/---
(** The collaborator calls of a run of [checkout_branch]: metadata setup
    is called at most once, with [keep_uuid] as given and with
    [is_new_experiment || is_new_branch], and once when the run returns;
    with a control path given, git checkout is called once, with the
    arguments given. *)
Lemma checkout_branch_calls (E : Env) (branch_name : string)
    (is_new_branch is_new_experiment keep_uuid : bool)
    (start_point : option string) (restart_path config_path control_path : option Path)
    (model_type : option string) (lab_path : option Path) (s : State)
    (r : Result unit) (s' : State) :
  checkout_branch E branch_name is_new_branch is_new_experiment keep_uuid
    start_point restart_path config_path control_path model_type lab_path s
  = (r, s') →
  let flags := (keep_uuid, is_new_experiment || is_new_branch) in
  ∃ added,
    trace s' = trace s ++ added
    ∧ (setup_calls added = [] ∨ setup_calls added = [flags])
    ∧ (r = Ok tt → setup_calls added = [flags])
    ∧ (∀ cp, control_path = Some cp →
         git_checkout_calls added = [(cp, branch_name, is_new_branch, start_point)]).
Proof.
  intros Hrun flags. subst flags. unfold checkout_branch in Hrun.
  destruct (control_path_step_trace E config_path control_path s)
    as (pre & Hpre & Hpre_s & Hpre_g & Hpre_cp).
  fold (control_path_step E config_path control_path) in Hrun.
  unfold mbind at 1, M_bind at 1 in Hrun.
  destruct (control_path_step E config_path control_path s)
    as [[cp|e] s1] eqn:Hstep; simpl in Hpre.
  2:{ injection Hrun as <- <-. exists pre. repeat split; auto; try discriminate.
      intros cp' Hcp. destruct (Hpre_cp cp' Hcp) as [Heq _]. discriminate. }
  assert (Hgc : ∀ cp', control_path = Some cp' → cp' = cp ∧ pre = []).
  { intros cp' Hcp. destruct (Hpre_cp cp' Hcp) as [Heq ->].
    split; [congruence | done]. }
  unfold mbind at 1, M_bind at 1 in Hrun. rewrite call_run in Hrun.
  set (gc := Called (CGitCheckoutBranch cp branch_name is_new_branch start_point))
    in Hrun.
  destruct (git_checkout_branch E cp branch_name is_new_branch start_point (world s1))
    as [[[]|e] w2]; simpl in Hrun.
  2:{ injection Hrun as <- <-. exists (pre ++ [gc]). simpl.
      rewrite Hpre, app_assoc, setup_calls_app, Hpre_s.
      repeat split; auto; try discriminate.
      intros cp' Hcp. destruct (Hgc cp' Hcp) as [-> ->]. reflexivity. }
  unfold mbind at 1, M_bind at 1 in Hrun.
  rewrite check_config_path_run in Hrun. simpl in Hrun.
  destruct (path_exists (fs w2) _); simpl in Hrun.
  2:{ injection Hrun as <- <-. exists (pre ++ [gc; Printed NO_CONFIG_FOUND_MESSAGE]).
      simpl. rewrite Hpre, <- !app_assoc, !setup_calls_app, Hpre_s. simpl.
      repeat split; auto; try discriminate.
      intros cp' Hcp. destruct (Hgc cp' Hcp) as [-> ->]. reflexivity. }
  set (cfg := resolved_config_path E config_path w2) in Hrun.
  unfold mbind at 1, M_bind at 1 in Hrun. rewrite call_run in Hrun. simpl in Hrun.
  destruct (Laboratory E model_type cfg lab_path w2) as [[lab|e] w3]; simpl in Hrun.
  2:{ injection Hrun as <- <-.
      exists (pre ++ [gc; Called (CLaboratory model_type cfg lab_path)]).
      simpl. rewrite Hpre, <- !app_assoc, !setup_calls_app, Hpre_s. simpl.
      repeat split; auto; try discriminate.
      intros cp' Hcp. destruct (Hgc cp' Hcp) as [-> ->]. reflexivity. }
  unfold mbind at 1, M_bind at 1 in Hrun. rewrite call_run in Hrun. simpl in Hrun.
  destruct (Metadata E (archive_path lab) branch_name cfg w3) as [[m|e] w4];
    simpl in Hrun.
  2:{ injection Hrun as <- <-.
      exists (pre ++ [gc; Called (CLaboratory model_type cfg lab_path);
                      Called (CMetadata (archive_path lab) branch_name cfg)]).
      simpl. rewrite Hpre, <- !app_assoc, !setup_calls_app, Hpre_s. simpl.
      repeat split; auto; try discriminate.
      intros cp' Hcp. destruct (Hgc cp' Hcp) as [-> ->]. reflexivity. }
  unfold mbind at 1, M_bind at 1 in Hrun. rewrite call_run in Hrun. simpl in Hrun.
  set (su := Called (CMetadataSetup keep_uuid (is_new_experiment || is_new_branch)))
    in Hrun.
  set (calls := [gc; Called (CLaboratory model_type cfg lab_path);
                 Called (CMetadata (archive_path lab) branch_name cfg); su]).
  destruct (Metadata_setup E m keep_uuid (is_new_experiment || is_new_branch) w4)
    as [[m'|e] w5]; simpl in Hrun.
  2:{ injection Hrun as <- <-. exists (pre ++ calls).
      simpl. rewrite Hpre, <- !app_assoc, !setup_calls_app, Hpre_s. simpl.
      repeat split; auto; try discriminate.
      intros cp' Hcp. destruct (Hgc cp' Hcp) as [-> ->]. reflexivity. }
  match type of Hrun with
  | _ {| world := w5; trace := ?tr |} = _ =>
      destruct (quiet_after_setup E restart_path cfg cp lab (experiment_name m')
                  {| world := w5; trace := tr |}) as (out & Hout & Fout)
  end.
  rewrite Hrun in Hout. simpl in Hout.
  exists (pre ++ calls ++ out).
  rewrite Hout, Hpre, <- !app_assoc.
  rewrite !setup_calls_app, !git_checkout_calls_app, Hpre_s, Hpre_g.
  rewrite (setup_calls_output _ Fout), (git_checkout_calls_output _ Fout).
  simpl. repeat split; auto.
  intros cp' Hcp. destruct (Hgc cp' Hcp) as [-> ->]. reflexivity.
Qed.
\---
| What you have to do |
Would you print all of the entries exactly as they stand?

| Your solution |
(** The collaborator calls of a run of [checkout_branch]: metadata setup
    is called at most once, with [keep_uuid] as given and with
    [is_new_experiment || is_new_branch], and once when the run returns;
    with a control path given, git checkout is called once, with the
    arguments given. *)
Lemma checkout_branch_calls (E : Env) (branch_name : string)
    (is_new_branch is_new_experiment keep_uuid : bool)
    (start_point : option string) (restart_path config_path control_path : option Path)
    (model_type : option string) (lab_path : option Path) (s : State)
    (r : Result unit) (s' : State) :
  checkout_branch E branch_name is_new_branch is_new_experiment keep_uuid
    start_point restart_path config_path control_path model_type lab_path s
  = (r, s') →
  let flags := (keep_uuid, is_new_experiment || is_new_branch) in
  ∃ added,
    trace s' = trace s ++ added
    ∧ (setup_calls added = [] ∨ setup_calls added = [flags])
    ∧ (r = Ok tt → setup_calls added = [flags])
    ∧ (∀ cp, control_path = Some cp →
         git_checkout_calls added = [(cp, branch_name, is_new_branch, start_point)]).
Proof.
  intros Hrun flags. subst flags. unfold checkout_branch in Hrun.
  destruct (control_path_step_trace E config_path control_path s)
    as (pre & Hpre & Hpre_s & Hpre_g & Hpre_cp).
  fold (control_path_step E config_path control_path) in Hrun.
  unfold mbind at 1, M_bind at 1 in Hrun.
  destruct (control_path_step E config_path control_path s)
    as [[cp|e] s1] eqn:Hstep; simpl in Hpre.
  2:{ injection Hrun as <- <-. exists pre. repeat split; auto; try discriminate.
      intros cp' Hcp. destruct (Hpre_cp cp' Hcp) as [Heq _]. discriminate. }
  assert (Hgc : ∀ cp', control_path = Some cp' → cp' = cp ∧ pre = []).
  { intros cp' Hcp. destruct (Hpre_cp cp' Hcp) as [Heq ->].
    split; [congruence | done]. }
  unfold mbind at 1, M_bind at 1 in Hrun. rewrite call_run in Hrun.
  set (gc := Called (CGitCheckoutBranch cp branch_name is_new_branch start_point))
    in Hrun.
  destruct (git_checkout_branch E cp branch_name is_new_branch start_point (world s1))
    as [[[]|e] w2]; simpl in Hrun.
  2:{ injection Hrun as <- <-. exists (pre ++ [gc]). simpl.
      rewrite Hpre, app_assoc, setup_calls_app, Hpre_s.
      repeat split; auto; try discriminate.
      intros cp' Hcp. destruct (Hgc cp' Hcp) as [-> ->]. reflexivity. }
  unfold mbind at 1, M_bind at 1 in Hrun.
  rewrite check_config_path_run in Hrun. simpl in Hrun.
  destruct (path_exists (fs w2) _); simpl in Hrun.
  2:{ injection Hrun as <- <-. exists (pre ++ [gc; Printed NO_CONFIG_FOUND_MESSAGE]).
      simpl. rewrite Hpre, <- !app_assoc, !setup_calls_app, Hpre_s. simpl.
      repeat split; auto; try discriminate.
      intros cp' Hcp. destruct (Hgc cp' Hcp) as [-> ->]. reflexivity. }
  set (cfg := resolved_config_path E config_path w2) in Hrun.
  unfold mbind at 1, M_bind at 1 in Hrun. rewrite call_run in Hrun. simpl in Hrun.
  destruct (Laboratory E model_type cfg lab_path w2) as [[lab|e] w3]; simpl in Hrun.
  2:{ injection Hrun as <- <-.
      exists (pre ++ [gc; Called (CLaboratory model_type cfg lab_path)]).
      simpl. rewrite Hpre, <- !app_assoc, !setup_calls_app, Hpre_s. simpl.
      repeat split; auto; try discriminate.
      intros cp' Hcp. destruct (Hgc cp' Hcp) as [-> ->]. reflexivity. }
  unfold mbind at 1, M_bind at 1 in Hrun. rewrite call_run in Hrun. simpl in Hrun.
  destruct (Metadata E (archive_path lab) branch_name cfg w3) as [[m|e] w4];
    simpl in Hrun.
  2:{ injection Hrun as <- <-.
      exists (pre ++ [gc; Called (CLaboratory model_type cfg lab_path);
                      Called (CMetadata (archive_path lab) branch_name cfg)]).
      simpl. rewrite Hpre, <- !app_assoc, !setup_calls_app, Hpre_s. simpl.
      repeat split; auto; try discriminate.
      intros cp' Hcp. destruct (Hgc cp' Hcp) as [-> ->]. reflexivity. }
  unfold mbind at 1, M_bind at 1 in Hrun. rewrite call_run in Hrun. simpl in Hrun.
  set (su := Called (CMetadataSetup keep_uuid (is_new_experiment || is_new_branch)))
    in Hrun.
  set (calls := [gc; Called (CLaboratory model_type cfg lab_path);
                 Called (CMetadata (archive_path lab) branch_name cfg); su]).
  destruct (Metadata_setup E m keep_uuid (is_new_experiment || is_new_branch) w4)
    as [[m'|e] w5]; simpl in Hrun.
  2:{ injection Hrun as <- <-. exists (pre ++ calls).
      simpl. rewrite Hpre, <- !app_assoc, !setup_calls_app, Hpre_s. simpl.
      repeat split; auto; try discriminate.
      intros cp' Hcp. destruct (Hgc cp' Hcp) as [-> ->]. reflexivity. }
  match type of Hrun with
  | _ {| world := w5; trace := ?tr |} = _ =>
      destruct (quiet_after_setup E restart_path cfg cp lab (experiment_name m')
                  {| world := w5; trace := tr |}) as (out & Hout & Fout)
  end.
  rewrite Hrun in Hout. simpl in Hout.
  exists (pre ++ calls ++ out).
  rewrite Hout, Hpre, <- !app_assoc.
  rewrite !setup_calls_app, !git_checkout_calls_app, Hpre_s, Hpre_g.
  rewrite (setup_calls_output _ Fout), (git_checkout_calls_output _ Fout).
  simpl. repeat split; auto.
  intros cp' Hcp. destruct (Hgc cp' Hcp) as [-> ->]. reflexivity.
Qed.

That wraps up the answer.